> [Work item]: Each line that includes the word "ArtifactJsonError" should be copied from the records.

━━ Task data ━━

(* ===== verification/Canonical.v ===== *)
(** * Canonical JSON of artifacts

    [libs/aven-artifact-store/src/canonical.ts]: the strict parser, which refuses
    duplicate keys and numbers that are not exact, and the canonical printer whose
    text is compared and hashed.  A text is the list of its UTF-16 code units.
    A number that is no integer stands as the text [String] shows for it: the printer
    refuses it and the parser never returns one.  An object is the list of its
    entries. *)

From S2P Require Import Prelude.

Open Scope stdpp_scope.
Open Scope js_scope.
Local Open Scope Z_scope.

Inductive ArtifactJson :=
| ANull
| ABool (b : bool)
| ANumber (n : Z)
| AFraction (shown : text)
| AString (s : text)
| AArray (items : list ArtifactJson)
| AObject (entries : list (text * ArtifactJson)).

(** ** Characters *)

Definition is_lead (c : Z) : bool := (55296 <=? c) && (c <=? 56319).
Definition is_trail (c : Z) : bool := (56320 <=? c) && (c <=? 57343).
Definition is_surrogate (c : Z) : bool := is_lead c || is_trail c.

(** The code points of a text, [Array.from(text)]: surrogates that are no pair
    stand for themselves. *)
Fixpoint code_points (s : text) : list Z :=
  match s with
  | [] => []
  | c :: rest =>
      match rest with
      | d :: rest' =>
          if is_lead c && is_trail d
          then (65536 + (c - 55296) * 1024 + (d - 56320)) :: code_points rest'
          else c :: code_points rest
      | [] => [c]
      end
  end.

(** The code units of a code point. *)
Definition code_units (p : Z) : text :=
  if p <? 65536 then [p] else [55296 + (p - 65536) / 1024; 56320 + (p - 65536) mod 1024].

Definition hex_unit (n : Z) : Z := if n <? 10 then 48 + n else 87 + n.
Definition hex4 (c : Z) : text :=
  [92; 117; hex_unit (c / 4096); hex_unit (c / 256 mod 16); hex_unit (c / 16 mod 16); hex_unit (c mod 16)].

(** ** Printing *)

Definition escape_point (p : Z) : text :=
  if p =? 34 then [92; 34]
  else if p =? 92 then [92; 92]
  else if p =? 8 then [92; 98]
  else if p =? 9 then [92; 116]
  else if p =? 10 then [92; 110]
  else if p =? 12 then [92; 102]
  else if p =? 13 then [92; 114]
  else if (p <? 32) || is_surrogate p then hex4 p
  else code_units p.

(** [JSON.stringify] of a text. *)
Definition stringify_text (s : text) : text := [34] ++ (code_points s ≫= escape_point) ++ [34].

Definition MAX_SAFE_INTEGER : Z := 9007199254740991.
Definition isSafeInteger (n : Z) : bool := (- MAX_SAFE_INTEGER <=? n) && (n <=? MAX_SAFE_INTEGER).

(** [String(value)] of an integer. *)
Definition decimal (n : Z) : text := lit (pretty n).

Fixpoint compare_points (l r : list Z) : Z :=
  match l, r with
  | a :: l, b :: r => or_else (a - b) (compare_points l r)
  | _, _ => Z.of_nat (length l) - Z.of_nat (length r)
  end.
Definition compareScalarStrings (left right : text) : Z :=
  compare_points (code_points left) (code_points right).

Definition comma_joined (l : list text) : text :=
  match l with [] => [] | x :: l => x ++ (l ≫= fun y => 44 :: y) end.

(** The first error, or all results. *)
Fixpoint collect {A} (l : list (result A)) : result (list A) :=
  match l with
  | [] => Ok []
  | x :: l => a ← x; rest ← collect l; Ok (a :: rest)
  end.

Definition by_key {A} (x y : text * A) : Z := compareScalarStrings x.1 y.1.

Fixpoint canonicalArtifactJsonText (value : ArtifactJson) : result text :=
  match value with
  | ANull => Ok (lit "null")
  | ABool b => Ok (lit (if b then "true" else "false"))
  | ANumber n =>
      if isSafeInteger n then Ok (decimal n)
      else Throw "Artifact JSON numbers must be signed safe integers"
  | AFraction _ => Throw "Artifact JSON numbers must be signed safe integers"
  | AString s => Ok (stringify_text s)
  | AArray items =>
      texts ← collect (canonicalArtifactJsonText <$> items);
      Ok ([91] ++ comma_joined texts ++ [93])
  | AObject entries =>
      let sorted := js_sort by_key ((fun e => (e.1, canonicalArtifactJsonText e.2)) <$> entries) in
      texts ← collect ((fun e : text * result text => t ← e.2; Ok (stringify_text e.1 ++ [58] ++ t)) <$> sorted);
      Ok ([123] ++ comma_joined texts ++ [125])
  end.

(** ** Parsing *)

(** What a method of [Parser] leaves: a value, with [#index] and the rest of the
    source; or the error it throws.  The methods call each other on shorter
    sources; the model counts the calls. *)
Inductive parsed (A : Type) :=
| Parsed (value : A) (index : nat) (rest : text)
| Failed (message : text) (index : nat)
| OutOfFuel.
Arguments Parsed {A}.
Arguments Failed {A}.
Arguments OutOfFuel {A}.

Definition parser (A : Type) := nat -> text -> parsed A.
Definition ret {A} (a : A) : parser A := Parsed a.
Definition fail {A} (message : text) : parser A := fun i _ => Failed message i.
Definition bind {A B} (m : parser A) (k : A -> parser B) : parser B := fun i s =>
  match m i s with
  | Parsed a i s => k a i s
  | Failed message i => Failed message i
  | OutOfFuel => OutOfFuel
  end.
Notation "'let!' x := m 'in' k" := (bind m (fun x => k))
  (at level 200, x name, m at level 100, k at level 200).

(** [this.source[this.#index]], and [this.#index += n]. *)
Definition peek : parser (option Z) := fun i s => Parsed (head s) i s.
Definition skip (n : nat) : parser unit := fun i s => Parsed tt (n + i)%nat (drop n s).

Fixpoint whitespace (i : nat) (s : text) : parsed unit :=
  match s with
  | c :: rest => if is_white c then whitespace (S i) rest else Parsed tt i s
  | [] => Parsed tt i []
  end.

Definition expect (c : Z) (name : string) : parser unit := fun i s =>
  match s with
  | d :: _ => if d =? c then skip 1 i s else Failed (lit ("expected '" +:+ name +:+ "'")) i
  | [] => Failed (lit ("expected '" +:+ name +:+ "'")) i
  end.

Definition literal {A} (token : string) (value : A) : parser A := fun i s =>
  if bool_decide (lit token `prefix_of` s) then Parsed value (String.length token + i)%nat (drop (String.length token) s)
  else Failed (lit ("expected " +:+ token)) i.

Definition hex_value (c : Z) : option Z :=
  if (48 <=? c) && (c <=? 57) then Some (c - 48)
  else if (97 <=? c) && (c <=? 102) then Some (c - 87)
  else if (65 <=? c) && (c <=? 70) then Some (c - 55)
  else None.

(** What [JSON.parse] reads between the quotes of a string token. *)
Fixpoint unescape (s : text) : option text :=
  match s with
  | [] => Some []
  | c :: rest =>
      if c =? 92 then
        match rest with
        | e :: rest =>
            let plain c := cons c <$> unescape rest in
            if e =? 34 then plain 34 else if e =? 92 then plain 92 else if e =? 47 then plain 47
            else if e =? 98 then plain 8 else if e =? 102 then plain 12 else if e =? 110 then plain 10
            else if e =? 114 then plain 13 else if e =? 116 then plain 9
            else if e =? 117 then
              match rest with
              | h1 :: h2 :: h3 :: h4 :: rest =>
                  a ← hex_value h1; b ← hex_value h2; c ← hex_value h3; d ← hex_value h4;
                  cons (a * 4096 + b * 256 + c * 16 + d) <$> unescape rest
              | _ => None
              end
            else None
        | [] => None
        end
      else if c <? 32 then None
      else cons c <$> unescape rest
  end.

(** The loop of [#string], after the opening quote: [body] is the token read so
    far, without its quotes. *)
Fixpoint string_loop (escaped : bool) (body : text) (i : nat) (s : text) : parsed text :=
  match s with
  | [] => Failed (lit "unterminated string") i
  | c :: rest =>
      if negb escaped && (c =? 34) then
        match unescape body with
        | Some value => Parsed value (S i) rest
        | None => Failed (lit "invalid JSON string") (S i)
        end
      else if negb escaped && (c <? 32) then Failed (lit "unescaped control character") (S i)
      else string_loop (negb escaped && (c =? 92)) (body ++ [c]) (S i) rest
  end.
Definition string_ : parser text := fun i s => string_loop false [] (S i) (drop 1 s).

Definition is_digit (c : Z) : bool := (48 <=? c) && (c <=? 57).

(** The longest prefix of digits. *)
Fixpoint take_digits (s : text) : text :=
  match s with c :: rest => if is_digit c then c :: take_digits rest else [] | [] => [] end.

(** An optional minus, and a zero or digits that begin with another one. *)
Definition integer_token (s : text) : option text :=
  let (sign, s) := match s with c :: rest => if c =? 45 then ([45], rest) else ([], s) | [] => ([], s) end in
  match s with
  | c :: rest =>
      if c =? 48 then Some (sign ++ [48])
      else if is_digit c then Some (sign ++ c :: take_digits rest)
      else None
  | [] => None
  end.

(** [BigInt(token)]. *)
Definition digits_number (l : text) : Z := foldl (fun n c => 10 * n + (c - 48)) 0 l.
Definition big_int (token : text) : Z :=
  match token with c :: rest => if c =? 45 then - digits_number rest else digits_number token | [] => 0 end.

Definition integer : parser ArtifactJson := fun i s =>
  match integer_token s with
  | None => Failed (lit "invalid number") i
  | Some token =>
      let i := (length token + i)%nat in
      let rest := drop (length token) s in
      let next := head rest in
      if bool_decide (next ∈ [Some 46; Some 101; Some 69])
      then Failed (lit "fractional and exponent numbers are not allowed") i
      else if match next with
              | Some c => negb (is_white c || (c =? 44) || (c =? 93) || (c =? 125))
              | None => false
              end
      then Failed (lit "invalid number suffix") i
      else if isSafeInteger (big_int token) then Parsed (ANumber (big_int token)) i rest
      else Failed (lit "integer is outside the Artifact JSON safe range") i
  end.

(** [#value], the loop of [#object] at a key with the entries read so far, and
    the loop of [#array] at an item.  The entries of an object are kept as they were read; a
    JavaScript object would enumerate keys that are integers first, which is the same object in
    another order. *)
Fixpoint value (fuel : nat) : parser ArtifactJson :=
  match fuel with
  | O => fun _ _ => OutOfFuel
  | S fuel =>
      let! character := peek in
      match character with
      | None => fail (lit "expected a JSON value")
      | Some c =>
          if c =? 123 then
            let! _ := skip 1 in let! _ := whitespace in
            let! next := peek in
            if bool_decide (next = Some 125) then let! _ := skip 1 in ret (AObject [])
            else members fuel []
          else if c =? 91 then
            let! _ := skip 1 in let! _ := whitespace in
            let! next := peek in
            if bool_decide (next = Some 93) then let! _ := skip 1 in ret (AArray [])
            else elements fuel []
          else if c =? 34 then let! s := string_ in ret (AString s)
          else if c =? 116 then literal "true" (ABool true)
          else if c =? 102 then literal "false" (ABool false)
          else if c =? 110 then literal "null" ANull
          else if (c =? 45) || is_digit c then integer
          else fail (lit "expected a JSON value")
      end
  end
with members (fuel : nat) (result : list (text * ArtifactJson)) : parser ArtifactJson :=
  match fuel with
  | O => fun _ _ => OutOfFuel
  | S fuel =>
      let! quote := peek in
      if negb (bool_decide (quote = Some 34)) then fail (lit "object key must be a string") else
      let! key := string_ in
      if includes result.*1 key then fail (lit "duplicate object key " ++ stringify_text key) else
      let! _ := whitespace in
      let! _ := expect 58 ":" in
      let! _ := whitespace in
      let! item := value fuel in
      let! _ := whitespace in
      let! separator := peek in
      let! _ := skip 1 in
      if bool_decide (separator = Some 125) then ret (AObject (result ++ [(key, item)]))
      else if negb (bool_decide (separator = Some 44)) then fail (lit "expected ',' or '}'")
      else let! _ := whitespace in members fuel (result ++ [(key, item)])
  end
with elements (fuel : nat) (result : list ArtifactJson) : parser ArtifactJson :=
  match fuel with
  | O => fun _ _ => OutOfFuel
  | S fuel =>
      let! item := value fuel in
      let! _ := whitespace in
      let! separator := peek in
      let! _ := skip 1 in
      if bool_decide (separator = Some 93) then ret (AArray (result ++ [item]))
      else if negb (bool_decide (separator = Some 44)) then fail (lit "expected ',' or ']'")
      else let! _ := whitespace in elements fuel (result ++ [item])
  end.

(** Every call but the one of an item reads a character first. *)
Definition parse_fuel (source : text) : nat := S (2 * length source).

Definition parse (source : text) : parsed ArtifactJson :=
  (let! _ := whitespace in
   let! result := value (parse_fuel source) in
   let! _ := whitespace in
   let! trailing := peek in
   if bool_decide (trailing = None) then ret result else fail (lit "trailing content")) 0%nat source.

(** [throw new ArtifactJsonError(`${message} at character ${index}`)]; [None]
    only if the fuel was not enough. *)
Inductive read_json := Read (value : ArtifactJson) | ArtifactJsonError (message : text).
Definition parseArtifactJson (source : text) (requireObject : bool) : option read_json :=
  match parse source with
  | Parsed value _ _ =>
      Some (if requireObject && match value with AObject _ => false | _ => true end
            then ArtifactJsonError (lit "a top-level protocol or schema document must be an object")
            else Read value)
  | Failed message index => Some (ArtifactJsonError (message ++ lit (" at character " +:+ pretty index)))
  | OutOfFuel => None
  end.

━━━

> [Exercise answer]:
(** [throw new ArtifactJsonError(`${message} at character ${index}`)]; [None]
Inductive read_json := Read (value : ArtifactJson) | ArtifactJsonError (message : text).
            then ArtifactJsonError (lit "a top-level protocol or schema document must be an object")
  | Failed message index => Some (ArtifactJsonError (message ++ lit (" at character " +:+ pretty index)))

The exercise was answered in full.